WHAT TO WORK ON:
Since only part of the material below is wanted, output exactly the lines from the one with "Ok (match all_some children with" up to and including the one with "Lemma read_parts parts".

THE INPUT:

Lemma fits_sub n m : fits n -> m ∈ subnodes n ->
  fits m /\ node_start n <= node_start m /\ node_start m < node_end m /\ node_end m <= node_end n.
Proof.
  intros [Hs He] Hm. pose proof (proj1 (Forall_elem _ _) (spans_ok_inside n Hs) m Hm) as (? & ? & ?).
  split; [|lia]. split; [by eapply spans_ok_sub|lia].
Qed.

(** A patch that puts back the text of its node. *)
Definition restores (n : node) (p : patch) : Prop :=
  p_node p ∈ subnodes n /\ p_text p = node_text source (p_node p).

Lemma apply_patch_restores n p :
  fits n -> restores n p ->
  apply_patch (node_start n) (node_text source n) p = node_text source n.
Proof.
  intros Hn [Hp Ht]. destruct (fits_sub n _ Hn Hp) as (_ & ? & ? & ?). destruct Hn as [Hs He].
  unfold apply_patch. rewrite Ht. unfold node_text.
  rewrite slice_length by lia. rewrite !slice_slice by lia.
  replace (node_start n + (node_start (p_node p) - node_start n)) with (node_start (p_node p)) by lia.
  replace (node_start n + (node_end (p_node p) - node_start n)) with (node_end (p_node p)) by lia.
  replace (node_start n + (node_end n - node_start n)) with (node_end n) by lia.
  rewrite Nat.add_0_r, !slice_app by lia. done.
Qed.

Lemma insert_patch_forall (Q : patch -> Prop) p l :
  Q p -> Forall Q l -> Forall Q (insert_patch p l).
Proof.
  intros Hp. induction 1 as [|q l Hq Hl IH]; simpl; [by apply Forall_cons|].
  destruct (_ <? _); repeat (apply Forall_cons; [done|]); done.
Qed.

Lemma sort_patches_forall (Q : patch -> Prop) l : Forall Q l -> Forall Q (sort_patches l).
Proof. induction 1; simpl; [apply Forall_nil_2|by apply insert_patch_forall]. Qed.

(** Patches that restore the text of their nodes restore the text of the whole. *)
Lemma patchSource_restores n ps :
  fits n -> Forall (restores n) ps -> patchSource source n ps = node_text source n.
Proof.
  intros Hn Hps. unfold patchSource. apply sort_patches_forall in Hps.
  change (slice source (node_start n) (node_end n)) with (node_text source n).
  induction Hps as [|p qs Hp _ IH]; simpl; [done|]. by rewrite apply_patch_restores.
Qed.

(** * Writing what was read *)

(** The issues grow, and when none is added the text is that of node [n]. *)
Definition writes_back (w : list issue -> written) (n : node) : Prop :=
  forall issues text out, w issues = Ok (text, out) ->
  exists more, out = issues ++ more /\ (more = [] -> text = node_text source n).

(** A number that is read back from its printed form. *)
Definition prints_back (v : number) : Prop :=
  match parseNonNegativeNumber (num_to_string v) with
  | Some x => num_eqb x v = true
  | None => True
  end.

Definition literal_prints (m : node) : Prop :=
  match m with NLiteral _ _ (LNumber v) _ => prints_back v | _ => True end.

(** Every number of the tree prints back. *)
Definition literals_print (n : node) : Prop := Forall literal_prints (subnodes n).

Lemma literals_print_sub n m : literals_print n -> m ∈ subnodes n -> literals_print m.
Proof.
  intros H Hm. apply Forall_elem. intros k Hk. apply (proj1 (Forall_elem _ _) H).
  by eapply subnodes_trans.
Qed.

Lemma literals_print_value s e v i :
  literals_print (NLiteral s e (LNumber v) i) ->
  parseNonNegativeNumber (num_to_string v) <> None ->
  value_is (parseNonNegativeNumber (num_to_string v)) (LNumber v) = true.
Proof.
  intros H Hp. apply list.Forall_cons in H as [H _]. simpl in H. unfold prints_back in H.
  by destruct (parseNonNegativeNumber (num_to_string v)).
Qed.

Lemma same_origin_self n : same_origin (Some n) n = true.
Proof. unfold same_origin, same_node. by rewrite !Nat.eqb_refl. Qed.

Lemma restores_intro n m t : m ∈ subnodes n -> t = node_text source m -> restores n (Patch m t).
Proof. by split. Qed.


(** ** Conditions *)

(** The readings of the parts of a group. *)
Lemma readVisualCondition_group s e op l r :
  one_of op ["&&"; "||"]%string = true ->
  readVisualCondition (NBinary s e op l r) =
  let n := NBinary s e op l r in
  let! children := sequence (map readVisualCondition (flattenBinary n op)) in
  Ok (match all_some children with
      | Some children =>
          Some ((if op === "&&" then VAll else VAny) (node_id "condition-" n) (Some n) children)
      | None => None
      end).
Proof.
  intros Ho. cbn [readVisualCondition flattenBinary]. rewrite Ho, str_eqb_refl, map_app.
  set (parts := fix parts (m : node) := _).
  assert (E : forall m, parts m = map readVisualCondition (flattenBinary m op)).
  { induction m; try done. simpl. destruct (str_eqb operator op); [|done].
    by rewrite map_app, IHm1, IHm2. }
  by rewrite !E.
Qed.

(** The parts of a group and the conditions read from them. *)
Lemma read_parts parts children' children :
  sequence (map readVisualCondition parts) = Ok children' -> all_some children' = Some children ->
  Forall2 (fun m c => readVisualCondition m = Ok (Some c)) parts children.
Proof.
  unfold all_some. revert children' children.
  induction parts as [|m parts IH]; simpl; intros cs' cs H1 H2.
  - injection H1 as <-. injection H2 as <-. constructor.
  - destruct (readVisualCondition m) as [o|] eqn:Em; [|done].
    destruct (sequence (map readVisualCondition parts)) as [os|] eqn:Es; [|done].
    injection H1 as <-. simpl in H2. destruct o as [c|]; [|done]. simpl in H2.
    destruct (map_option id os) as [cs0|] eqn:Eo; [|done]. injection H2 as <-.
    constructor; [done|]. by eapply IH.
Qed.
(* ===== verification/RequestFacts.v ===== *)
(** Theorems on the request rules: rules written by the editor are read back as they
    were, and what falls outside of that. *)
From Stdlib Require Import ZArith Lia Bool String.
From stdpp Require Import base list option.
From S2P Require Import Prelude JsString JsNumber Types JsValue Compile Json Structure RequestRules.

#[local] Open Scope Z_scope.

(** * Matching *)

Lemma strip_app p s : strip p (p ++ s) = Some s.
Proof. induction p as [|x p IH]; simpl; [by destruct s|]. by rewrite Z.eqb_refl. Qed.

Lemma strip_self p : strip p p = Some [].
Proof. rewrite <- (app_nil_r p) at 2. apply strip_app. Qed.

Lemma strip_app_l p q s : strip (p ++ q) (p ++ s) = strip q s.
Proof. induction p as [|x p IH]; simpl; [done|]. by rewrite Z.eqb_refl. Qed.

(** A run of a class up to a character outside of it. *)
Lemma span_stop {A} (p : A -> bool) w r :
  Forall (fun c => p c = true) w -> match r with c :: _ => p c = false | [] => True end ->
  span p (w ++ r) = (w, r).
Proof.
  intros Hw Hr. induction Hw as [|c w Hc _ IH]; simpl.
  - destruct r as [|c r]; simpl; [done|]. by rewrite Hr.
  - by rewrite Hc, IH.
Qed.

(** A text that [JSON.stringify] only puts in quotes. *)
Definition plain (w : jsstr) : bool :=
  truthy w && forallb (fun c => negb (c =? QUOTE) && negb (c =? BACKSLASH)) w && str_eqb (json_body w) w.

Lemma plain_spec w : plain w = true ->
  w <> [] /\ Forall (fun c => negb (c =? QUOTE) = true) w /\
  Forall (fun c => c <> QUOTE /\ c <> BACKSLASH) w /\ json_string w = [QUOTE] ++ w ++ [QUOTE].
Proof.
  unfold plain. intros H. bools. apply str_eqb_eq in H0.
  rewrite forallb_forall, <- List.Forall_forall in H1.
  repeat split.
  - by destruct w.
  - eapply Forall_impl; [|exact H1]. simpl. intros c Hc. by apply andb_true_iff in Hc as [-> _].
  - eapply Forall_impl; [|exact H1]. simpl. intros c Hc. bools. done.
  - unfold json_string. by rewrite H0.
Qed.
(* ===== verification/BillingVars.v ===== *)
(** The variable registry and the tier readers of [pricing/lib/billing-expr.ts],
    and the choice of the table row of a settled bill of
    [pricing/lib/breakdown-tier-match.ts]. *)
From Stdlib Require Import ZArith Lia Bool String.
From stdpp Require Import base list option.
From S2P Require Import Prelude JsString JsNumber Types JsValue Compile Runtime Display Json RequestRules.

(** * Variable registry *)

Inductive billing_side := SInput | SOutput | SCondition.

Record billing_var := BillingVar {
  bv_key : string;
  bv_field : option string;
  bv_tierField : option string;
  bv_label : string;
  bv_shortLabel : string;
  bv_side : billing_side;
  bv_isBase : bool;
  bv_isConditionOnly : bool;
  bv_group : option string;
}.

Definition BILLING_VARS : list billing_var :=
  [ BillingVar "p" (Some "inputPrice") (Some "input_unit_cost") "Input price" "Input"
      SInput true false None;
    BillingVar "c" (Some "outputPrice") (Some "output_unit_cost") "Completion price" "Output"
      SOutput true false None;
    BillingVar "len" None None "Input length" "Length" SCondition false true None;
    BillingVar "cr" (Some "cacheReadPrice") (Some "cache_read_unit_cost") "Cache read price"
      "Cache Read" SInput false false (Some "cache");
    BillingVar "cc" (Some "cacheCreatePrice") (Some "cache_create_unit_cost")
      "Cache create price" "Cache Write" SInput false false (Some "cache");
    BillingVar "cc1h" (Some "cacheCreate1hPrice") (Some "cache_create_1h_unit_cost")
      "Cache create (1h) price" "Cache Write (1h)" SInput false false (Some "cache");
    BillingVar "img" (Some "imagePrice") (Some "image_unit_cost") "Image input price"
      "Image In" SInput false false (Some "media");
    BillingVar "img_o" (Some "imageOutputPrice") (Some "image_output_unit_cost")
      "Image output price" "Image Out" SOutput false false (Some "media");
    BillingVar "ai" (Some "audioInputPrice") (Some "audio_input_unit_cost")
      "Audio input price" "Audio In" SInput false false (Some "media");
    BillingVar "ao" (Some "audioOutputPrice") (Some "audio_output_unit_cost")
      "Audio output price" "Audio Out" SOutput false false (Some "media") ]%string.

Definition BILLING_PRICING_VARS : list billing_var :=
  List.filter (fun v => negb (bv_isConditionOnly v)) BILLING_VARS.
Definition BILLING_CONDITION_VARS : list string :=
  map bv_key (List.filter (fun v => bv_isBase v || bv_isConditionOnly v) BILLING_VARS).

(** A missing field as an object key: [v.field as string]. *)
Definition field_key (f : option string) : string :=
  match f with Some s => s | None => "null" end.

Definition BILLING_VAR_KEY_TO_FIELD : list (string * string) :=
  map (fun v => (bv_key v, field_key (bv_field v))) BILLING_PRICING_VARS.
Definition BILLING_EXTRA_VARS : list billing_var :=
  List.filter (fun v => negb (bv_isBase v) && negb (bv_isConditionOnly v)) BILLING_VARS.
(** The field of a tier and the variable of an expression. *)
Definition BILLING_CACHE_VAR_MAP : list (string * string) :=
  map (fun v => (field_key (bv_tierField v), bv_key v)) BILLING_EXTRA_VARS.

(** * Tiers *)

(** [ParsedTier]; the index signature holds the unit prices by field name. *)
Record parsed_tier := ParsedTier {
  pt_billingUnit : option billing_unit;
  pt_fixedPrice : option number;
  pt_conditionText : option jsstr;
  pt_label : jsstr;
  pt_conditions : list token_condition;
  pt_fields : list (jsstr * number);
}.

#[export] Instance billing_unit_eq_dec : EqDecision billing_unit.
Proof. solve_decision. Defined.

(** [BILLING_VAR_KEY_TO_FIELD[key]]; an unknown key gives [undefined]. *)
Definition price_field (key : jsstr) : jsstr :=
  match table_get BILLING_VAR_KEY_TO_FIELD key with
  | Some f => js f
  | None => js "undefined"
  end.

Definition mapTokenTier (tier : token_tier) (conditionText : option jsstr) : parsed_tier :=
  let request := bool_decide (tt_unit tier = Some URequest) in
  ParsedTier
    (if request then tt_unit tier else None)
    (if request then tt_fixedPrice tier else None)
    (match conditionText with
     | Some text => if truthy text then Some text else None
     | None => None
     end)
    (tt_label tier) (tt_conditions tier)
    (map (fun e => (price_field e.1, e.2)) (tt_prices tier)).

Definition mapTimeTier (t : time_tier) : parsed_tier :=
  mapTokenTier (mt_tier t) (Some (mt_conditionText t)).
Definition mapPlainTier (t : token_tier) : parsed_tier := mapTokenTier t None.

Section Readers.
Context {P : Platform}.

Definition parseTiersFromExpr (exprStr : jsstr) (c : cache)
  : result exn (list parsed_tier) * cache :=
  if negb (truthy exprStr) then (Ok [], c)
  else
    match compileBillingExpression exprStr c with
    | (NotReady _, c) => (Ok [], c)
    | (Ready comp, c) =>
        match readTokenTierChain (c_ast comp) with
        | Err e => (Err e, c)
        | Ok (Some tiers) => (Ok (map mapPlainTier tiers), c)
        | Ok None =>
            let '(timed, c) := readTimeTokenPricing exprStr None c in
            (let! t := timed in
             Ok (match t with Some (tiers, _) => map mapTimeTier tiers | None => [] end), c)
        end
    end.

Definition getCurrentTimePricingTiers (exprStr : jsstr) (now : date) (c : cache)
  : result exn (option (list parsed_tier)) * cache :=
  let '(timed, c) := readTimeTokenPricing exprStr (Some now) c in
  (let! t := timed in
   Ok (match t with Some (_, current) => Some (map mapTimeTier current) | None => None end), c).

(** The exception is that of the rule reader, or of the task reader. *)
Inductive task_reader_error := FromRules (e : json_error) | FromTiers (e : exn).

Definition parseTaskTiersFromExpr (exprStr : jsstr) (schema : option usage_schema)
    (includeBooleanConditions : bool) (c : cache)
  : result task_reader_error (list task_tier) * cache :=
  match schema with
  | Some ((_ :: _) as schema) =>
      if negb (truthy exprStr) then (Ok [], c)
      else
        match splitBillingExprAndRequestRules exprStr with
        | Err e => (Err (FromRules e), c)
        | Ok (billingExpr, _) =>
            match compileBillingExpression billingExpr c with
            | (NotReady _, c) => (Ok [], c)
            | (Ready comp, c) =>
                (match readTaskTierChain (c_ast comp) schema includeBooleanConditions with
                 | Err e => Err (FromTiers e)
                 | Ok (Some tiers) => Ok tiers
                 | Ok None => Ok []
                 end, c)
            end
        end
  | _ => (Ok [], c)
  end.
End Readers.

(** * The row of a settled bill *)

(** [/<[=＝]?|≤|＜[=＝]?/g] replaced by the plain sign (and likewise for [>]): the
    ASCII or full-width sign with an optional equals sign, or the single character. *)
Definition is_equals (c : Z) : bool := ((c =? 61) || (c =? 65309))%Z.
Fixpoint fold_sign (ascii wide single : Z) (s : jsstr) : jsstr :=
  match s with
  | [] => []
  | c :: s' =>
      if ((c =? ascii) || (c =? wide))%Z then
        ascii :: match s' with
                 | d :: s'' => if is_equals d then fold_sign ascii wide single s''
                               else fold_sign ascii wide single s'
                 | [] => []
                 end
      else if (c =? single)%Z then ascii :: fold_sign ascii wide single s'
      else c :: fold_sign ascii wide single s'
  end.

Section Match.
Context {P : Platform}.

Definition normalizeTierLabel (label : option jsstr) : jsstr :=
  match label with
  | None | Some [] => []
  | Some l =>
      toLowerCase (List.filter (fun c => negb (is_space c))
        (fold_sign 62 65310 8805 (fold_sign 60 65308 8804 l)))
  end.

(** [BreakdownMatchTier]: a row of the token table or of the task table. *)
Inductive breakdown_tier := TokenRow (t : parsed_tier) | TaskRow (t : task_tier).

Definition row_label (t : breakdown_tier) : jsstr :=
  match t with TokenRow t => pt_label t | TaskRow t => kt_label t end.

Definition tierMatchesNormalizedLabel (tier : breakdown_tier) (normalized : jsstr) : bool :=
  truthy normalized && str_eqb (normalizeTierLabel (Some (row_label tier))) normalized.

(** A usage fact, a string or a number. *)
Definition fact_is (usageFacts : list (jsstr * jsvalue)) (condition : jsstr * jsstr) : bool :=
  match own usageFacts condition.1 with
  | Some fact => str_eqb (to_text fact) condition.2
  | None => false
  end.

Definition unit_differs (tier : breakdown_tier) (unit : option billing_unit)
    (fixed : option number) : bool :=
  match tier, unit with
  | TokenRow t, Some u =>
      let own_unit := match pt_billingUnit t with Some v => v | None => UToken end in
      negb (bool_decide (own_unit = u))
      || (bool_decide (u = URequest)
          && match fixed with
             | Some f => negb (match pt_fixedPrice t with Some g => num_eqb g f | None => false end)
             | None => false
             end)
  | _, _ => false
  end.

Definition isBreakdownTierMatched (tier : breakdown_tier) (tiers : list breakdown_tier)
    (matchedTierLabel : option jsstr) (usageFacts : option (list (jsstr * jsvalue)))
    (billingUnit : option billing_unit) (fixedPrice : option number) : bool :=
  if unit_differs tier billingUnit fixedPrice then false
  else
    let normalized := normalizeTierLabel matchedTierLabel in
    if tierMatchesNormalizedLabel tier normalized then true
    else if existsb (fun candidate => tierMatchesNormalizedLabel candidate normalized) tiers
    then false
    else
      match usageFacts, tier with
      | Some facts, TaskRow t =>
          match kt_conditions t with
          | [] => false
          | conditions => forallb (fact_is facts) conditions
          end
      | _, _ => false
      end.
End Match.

FINISHED EXERCISE:
  Ok (match all_some children with
      | Some children =>
          Some ((if op === "&&" then VAll else VAny) (node_id "condition-" n) (Some n) children)
      | None => None
      end).
Proof.
  intros Ho. cbn [readVisualCondition flattenBinary]. rewrite Ho, str_eqb_refl, map_app.
  set (parts := fix parts (m : node) := _).
  assert (E : forall m, parts m = map readVisualCondition (flattenBinary m op)).
  { induction m; try done. simpl. destruct (str_eqb operator op); [|done].
    by rewrite map_app, IHm1, IHm2. }
  by rewrite !E.
Qed.

(** The parts of a group and the conditions read from them. *)
Lemma read_parts parts children' children :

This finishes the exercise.